Have this installed, and went through your very good tutorial, but it is not starting when I starting the computer…
Going to check the steps a bit better, I probably forgot something

What DE and login manager do you have?

I have sddm, so I did what you did.

My mistake was to log in with password, didn’t try without a password

So everything is perfect, nice!

I haven’t tried that yet, still using the computer Will check when I come back home after today.

Edit:
OK, This is pretty sweet. It took a second, but it did log me in, and that is pretty awesome.

Just an FYI, if you install howdy-beta-git instead of howdy (from the AUR), it doesn’t pull in python2 and saves quite a bit of compiling time.

Awesome, thanks for letting us know!

Which file I have to configure in the /etc/pam.d/ folder if I use gdm for login?

I think it’s /etc/pam.d/gdm-password but I haven’t tried yet.

I just added a line of code to the tutorial to authenticate with password or face (not just face as it behaved before) and a command that makes it easier to edit Howdy settings.

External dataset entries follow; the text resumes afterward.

(** * Ubuntu Planner: session lifecycle and notification worker

    A shallow embedding of the session service
    ([backend/app/services/session_service.py]) and its API routes
    ([backend/app/api/sessions.py]), of the session store getters and
    the duration format of the web interface
    ([frontend/src/stores/sessions.js], [components/SessionBanner.vue]),
    of the notification service
    ([backend/app/services/notification_service.py]) and of the
    background notification worker
    ([backend/app/tasks/notification_worker.py], in its first and in its
    later version), followed by the properties established for them.

    Conventions of the embedding.
    - A [datetime] is a number of microseconds on the local time line (the
      resolution of Python's [datetime]); a [timedelta] is a difference of
      two of them.  The quotient [total_seconds() / 60] is kept as an
      exact rational.
    - A JavaScript [Date] is a number of milliseconds; the quotients the
      getters take of a difference of two of them are exact as well.
    - A table is the list of its rows in primary-key order; [.first()]
      is the first row that passes the filter.  A DATETIME column
      holds the instant assigned to it; the column constraints of the
      schema are the database engine's business and are not part of
      the service code.
    - Python exceptions are values of [exn]; code that can raise lives in
      the monad [M], which keeps the state reached when the exception is
      raised (mutations of Python objects are not rolled back).
    - Within one request or one tick every [datetime.now()] reads the
      same instant [now]. *)

From Stdlib Require Import ZArith QArith Qround Lia Ascii String DecimalString.
From Stdlib Require Import DecimalZ DecimalPos.
From stdpp Require Import base option list strings gmap sorting.

Local Open Scope Z_scope.

(** ** Time *)

Abbreviation datetime := Z (only parsing).
Abbreviation timedelta := Z (only parsing).

Definition microseconds_per_second : Z := 1000000.
Definition microseconds_per_minute : Z := 60 * microseconds_per_second.

(** [timedelta(minutes=n)] *)
Definition minutes (n : Z) : timedelta := n * microseconds_per_minute.

(** [timedelta(seconds=n)] *)
Definition seconds (n : Z) : timedelta := n * microseconds_per_second.

(** [td.total_seconds()] *)
Definition total_seconds (td : timedelta) : Q := Qmake td 1000000.

(** [(a - b).total_seconds() / 60] *)
Definition minutes_between (a b : datetime) : Q :=
  Qdiv (total_seconds (a - b)) (inject_Z 60).

(** Python's [int(x)] on a float: truncation toward zero. *)
Definition int_of (x : Q) : Z := Z.quot (Qnum x) (Z.pos (Qden x)).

All of the above was explained on the Howdy’s Arch page but I wanted to specify so that the tutorial was sufficient for it to work as expected.

Hi Pikaloid,
thanks for your help with this tutorial. I want to give my lernaings to this topic for the pam modules.
After reading into the pam authentication

• Die Pforten zur Linux-Maschine: Pluggable Authentication Modules (Seite 2)
• Pam Notes

Entering the terminal

• is then automatic
• to sddm visual login starts after pressing [Enter] PW field.

I changed my “/etc/pam.d/system-auth” to this.

#%PAM-1.0

auth       required                    pam_faillock.so      preauth
# Optionally use requisite above if you do not want to prompt for the password
# on locked accounts.
-auth      [success=3 default=ignore]  pam_systemd_home.so
auth       [success=2 default=ignore]  pam_python.so        /lib/security/howdy/pam.py
auth       [success=1 default=bad]     pam_unix.so          try_first_pass likeauth nullok
auth       [default=die]               pam_faillock.so      authfail
auth       optional                    pam_permit.so
auth       required                    pam_env.so
auth       required                    pam_faillock.so      authsucc
...
...

Because:
Includes of pam.d files goes as follows for sddm
sddm → system-login → system-auth
or terminal
login → system-local-login → system-login → system-auth

Why I did this: Whith the “sufficent” control word only this authentication must be completed to finish the pam.d script and runs over the rest of the authentications invoked. So that also 3 times the wrong face will block the user as well for some time to login.